In late August 2010, after the new NO2 and SO2 NAAQS had gone into effect, Avenal Power requested an expedited judgment on the pleadings from the D.C. District Court in an effort to compel EPA to issue the permit without consideration of the newly effective regulations.
In May 2011, as the administrative process continued to drag on, the District Court granted in part Avenal Power’s motion for judgment on the pleadings and ordered the EPA Administrator to render a decision by May 2011, and a final, non-appealable, agency action ripe for judicial review by August 2011. The next day, the Assistant Administrator for the Office and Air and Radiation published EPA’s responses to the public comments, and issued the permit.
The environmental groups initially appealed to the EPA’s Environmental Appeals Board, which declined to exercise jurisdiction to review EPA’s asserted grandfathering authority, given the time constraint imposed by the D.C. District Court for a final administrative action, but otherwise upheld issuance of the permit.
“The issue here is distinct. EPA now claims the authority to waive the law’s requirements at will, without regard to the regulations it has passed, and without any precedential value one way or another for future parties,” said the appeals court. “That unbounded discretion exceeds the agency’s authority. We cannot discern any ambiguity or conflict between the Clean Air Act’s enforcement requirements, and the statutory decision making deadline. And the statute does not permit EPA to waive current NAAQS and BACT requirements whenever it finds it convenient to do so. The foregoing conclusion ends the inquiry.”

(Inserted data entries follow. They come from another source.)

(** X7.  [calculate_fuel_mass] is idempotent: the race lengths are read
    from the lap numbers, which it leaves alone, so a second call assigns
    the same fuel masses. *)
Theorem calculate_fuel_mass_idempotent (df : DataFrame) :
  Features.calculate_fuel_mass_df (Features.calculate_fuel_mass_df df)
  = Features.calculate_fuel_mass_df df.
Proof.
  rewrite !calculate_fuel_mass_df_rows.
  set (g := fun r => Features.set_FuelMass
                       (Pandas.clip_lower 2.0
                          (Features.get_fuel (Features.race_lengths df) r)) r).
  assert (Hrl : Features.race_lengths (map g df) = Features.race_lengths df).
  { unfold Features.race_lengths. apply groupby_agg_map; intros r;
      reflexivity. }
  rewrite Hrl, map_map. apply map_ext. intros r. reflexivity.
Qed.

(** ** The track temperature *)

Section TrackTemp.

Import Pandas Features.

Lemma encode_physics_features_df_explicit (df : DataFrame) :
  encode_physics_features_df df
  = (map (encoded (map scored_aged (filter keeps df))) (filter keeps df),
     List.length (filter (fun r => negb (keeps r)) df)).
Proof.
  unfold encode_physics_features_df.
  rewrite filter_map_swap, !length_map.
  assert (Hk : forall df0,
             filter (fun a => softness_positive
                 (set_Compound_Softness (map_compound (Compound a)) a)) df0
             = filter keeps df0).
  { intros df0. apply filter_ext. intros r. unfold softness_positive, keeps.
    simpl. rewrite map_compound_score. reflexivity. }
  rewrite Hk, filter_negb_length, !map_map.
  assert (Hpre : map (fun x =>
                        set_TyreAge
                          (Some (astype_int
                             (fillna 1
                                (TyreLife
                                   (set_Compound_Softness
                                      (map_compound (Compound x)) x)))))
                          (set_Compound_Softness (map_compound (Compound x)) x))
                     (filter keeps df)
                 = map scored_aged (filter keeps df)).
  { apply map_ext. intros r. unfold scored_aged.
    rewrite map_compound_score. reflexivity. }
  rewrite Hpre. f_equal. apply map_ext. intros r. unfold encoded.
  rewrite map_compound_score. reflexivity.
Qed.

Lemma fill_TrackTemp_map (g : Row -> Row) (l : DataFrame) (r : Row) :
  (forall r, row_key (g r) = row_key r) ->
  (forall r, TrackTemp (g r) = TrackTemp r) ->
  fill_TrackTemp (map g l) r = fill_TrackTemp l r.
Proof.
  intros Hk Ht. unfold fill_TrackTemp.
  destruct (row_key r) as [k|]; [|reflexivity].
  destruct (TrackTemp r); [reflexivity|].
  rewrite (group_map g l k Hk), map_map. do 2 f_equal.
  apply map_ext. exact Ht.
Qed.

(** The track temperature [encode_physics_features] gives a row it keeps,
    from the rows it keeps. *)
Lemma TrackTemp_encoded (kept : DataFrame) (r : Row) :
  TrackTemp (encoded (map scored_aged kept) r) = fill_TrackTemp kept r.
Proof.
  unfold encoded. simpl TrackTemp.
  rewrite (fill_TrackTemp_map scored_aged kept);
    [reflexivity | intros r0; reflexivity | intros r0; reflexivity].
Qed.

Lemma median_none (l : list Q) : median l = None -> l = [].
Proof.
  intros H. destruct l as [|x l]; [reflexivity|].
  destruct (median_nonempty (x :: l)) as [m Hm]; [discriminate|]. congruence.
Qed.

Lemma median_upper_bound (l : list Q) (m hi : Q) :
  median l = Some m -> (forall y, In y l -> y <= hi) -> m <= hi.
Proof.
  unfold median. rewrite sort_length. intros Hm Hhi.
  assert (Hnth : forall i, (i < List.length l)%nat -> nth i (sort l) 0 <= hi).
  { intros i Hi. apply Hhi. apply sort_In. apply nth_In.
    rewrite sort_length. exact Hi. }
  destruct (List.length l) as [|n] eqn:En; [discriminate|].
  assert (Hhalf : (S n / 2 < S n)%nat)
    by (apply Nat.div_lt; lia).
  cbv iota in Hm. set (h := (S n / 2)%nat) in *. clearbody h.
  pose proof (Hnth h Hhalf) as H1.
  pose proof (Hnth (h - 1)%nat ltac:(lia)) as H2.
  destruct (Nat.odd (S n)); injection Hm as <-; [exact H1|].
  apply Qle_shift_div_r; [reflexivity | lra].
Qed.

(** A missing track temperature stays missing only when no row of the
    group has one. *)
Lemma fill_TrackTemp_none (kept : DataFrame) (r : Row) (k : Key) :
  In r kept -> row_key r = Some k -> fill_TrackTemp kept r = None ->
  forall r0, In r0 kept -> row_key r0 = Some k -> TrackTemp r0 = None.
Proof.
  unfold fill_TrackTemp. intros Hin Hk. rewrite Hk.
  destruct (TrackTemp r) as [t|] eqn:Et; [discriminate|].
  intros Hm r0 Hin0 Hk0. apply median_none in Hm.
  destruct (TrackTemp r0) as [t0|] eqn:Et0; [|reflexivity].
  pose proof (in_group_column TrackTemp kept r0 k t0 Hin0 Hk0 Et0) as H.
  rewrite Hm in H. destruct H.
Qed.

Lemma fill_TrackTemp_all_or_none (kept : DataFrame) (r1 r2 : Row) :
  In r1 kept -> In r2 kept -> row_key r1 = row_key r2 ->
  fill_TrackTemp kept r1 = None -> fill_TrackTemp kept r2 = None.
Proof.
  intros H1 H2 Hk Hnone.
  destruct (row_key r1) as [k|] eqn:Hk1.
  - pose proof (fill_TrackTemp_none kept r1 k H1 Hk1 Hnone) as Hall.
    unfold fill_TrackTemp. rewrite <- Hk.
    rewrite (Hall r2 H2 (eq_sym Hk)).
    assert (Hvals : dropna (map TrackTemp (group kept k)) = []).
    { destruct (dropna (map TrackTemp (group kept k))) as [|t ts] eqn:E;
        [reflexivity|].
      assert (Hin : In t (dropna (map TrackTemp (group kept k))))
        by (rewrite E; left; reflexivity).
      apply group_column_from in Hin.
      destruct Hin as (r0 & Hr0 & Hk0 & Ht0).
      rewrite (Hall r0 Hr0 Hk0) in Ht0. discriminate. }
    rewrite Hvals. reflexivity.
  - unfold fill_TrackTemp. rewrite <- Hk. reflexivity.
Qed.

End TrackTemp.

(** X8.  After [encode_physics_features] a track temperature that was
    measured is unchanged on a row that has a season and an event; and of
    two rows of one (season, event) group either both have a track
    temperature or neither has: the median fills every gap of a group
    unless the whole group is without track temperature. *)
Theorem encode_physics_features_TrackTemp (df : DataFrame) :
  Forall2 (fun r r' =>
             has_key r -> forall t, TrackTemp r = Some t ->
             TrackTemp r' = Some t)
          (filter keeps df) (fst (Features.encode_physics_features_df df)) /\
  (forall r1 r2,
     In r1 (fst (Features.encode_physics_features_df df)) ->
     In r2 (fst (Features.encode_physics_features_df df)) ->
     has_key r1 -> Year r1 = Year r2 -> EventName r1 = EventName r2 ->
     (TrackTemp r1 = None <-> TrackTemp r2 = None)).
Proof.
  rewrite encode_physics_features_df_explicit. simpl fst.
  set (kept := filter keeps df). split.
  - apply Forall2_map_self. intros r _ Hkey t Ht.
    rewrite TrackTemp_encoded. unfold Features.fill_TrackTemp, has_key in *.
    destruct (Pandas.row_key r); [|congruence]. rewrite Ht. reflexivity.
  - intros r1' r2' H1 H2 _ Hy He.
    apply in_map_iff in H1. destruct H1 as (r1 & <- & H1).
    apply in_map_iff in H2. destruct H2 as (r2 & <- & H2).
    rewrite !TrackTemp_encoded.
    assert (Hk : Pandas.row_key r1 = Pandas.row_key r2).
    { unfold Pandas.row_key. simpl in Hy, He. rewrite Hy, He. reflexivity. }
    split; apply fill_TrackTemp_all_or_none; auto.
Qed.

Lemma encode_physics_features_TrackTemp_witness :
  Forall (fun r' => TrackTemp r' = Some 35)
         (fst (Features.encode_physics_features_df Examples.four_compounds)).
Proof.
  destruct (encode_physics_features_TrackTemp Examples.four_compounds)
    as [H _].
  simpl in H. inversion H as [|r1 r1' l1 l1' H1 Hrest]; subst.
  inversion Hrest as [|r2 r2' l2 l2' H2 _]; subst.
  constructor; [apply H1; [discriminate | reflexivity]|].
  constructor; [apply H2; [discriminate | reflexivity]|].
  constructor.
Defined.

(** X9.  After [encode_physics_features] every track temperature lies
    between any two bounds that hold for the track temperatures of the
    input table: an imputed value is never outside the measured range. *)
Theorem encode_physics_features_TrackTemp_range (df : DataFrame) (lo hi : Q) :
  (forall r t, In r df -> TrackTemp r = Some t -> lo <= t /\ t <= hi) ->
  forall r' t,
    In r' (fst (Features.encode_physics_features_df df)) ->
    TrackTemp r' = Some t -> lo <= t /\ t <= hi.
Proof.
  rewrite encode_physics_features_df_explicit. simpl fst.
  intros Hrange r' t Hin. apply in_map_iff in Hin.
  destruct Hin as (r & <- & Hr). rewrite TrackTemp_encoded.
  apply filter_In in Hr. destruct Hr as [Hr _].
  unfold Features.fill_TrackTemp.
  destruct (Pandas.row_key r) as [k|]; [|discriminate].
  destruct (TrackTemp r) as [t0|] eqn:Et.
  - intros H. injection H as <-. exact (Hrange r t0 Hr Et).
  - intros Hm.
    assert (Hvals : forall y,
               In y (Pandas.dropna
                       (map TrackTemp (Pandas.group (filter keeps df) k))) ->
               lo <= y /\ y <= hi).
    { intros y Hy. apply group_column_from in Hy.
      destruct Hy as (r0 & Hr0 & _ & Hy). apply filter_In in Hr0.
      exact (Hrange r0 y (proj1 Hr0) Hy). }
    split.
    + apply (median_lower_bound _ t lo Hm). intros y Hy. apply Hvals, Hy.
    + apply (median_upper_bound _ t hi Hm). intros y Hy. apply Hvals, Hy.
Qed.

EPA relies heavily on the argument that the equities weigh in favor of Avenal Power and the appeals court panel said it agrees that the power producer has been hurt in this process. “Avenal Power filed its application over six years ago, and endeavored to work with EPA for years, even after filing suit, to obtain a final decision. But however regrettable EPA’s treatment of Avenal Power has been, we simply cannot disregard the plain language of the Clean Air Act, or overlook the reason why an applicant must comply with revised and newly stringent standards —that is, ‘to protect and enhance the quality of the Nation’s air resources so as to promote the public health and welfare and the productive capacity of its population.’ Honoring the statute’s plain language and overriding purpose, we must send EPA and Avenal Power back to the drawing board.”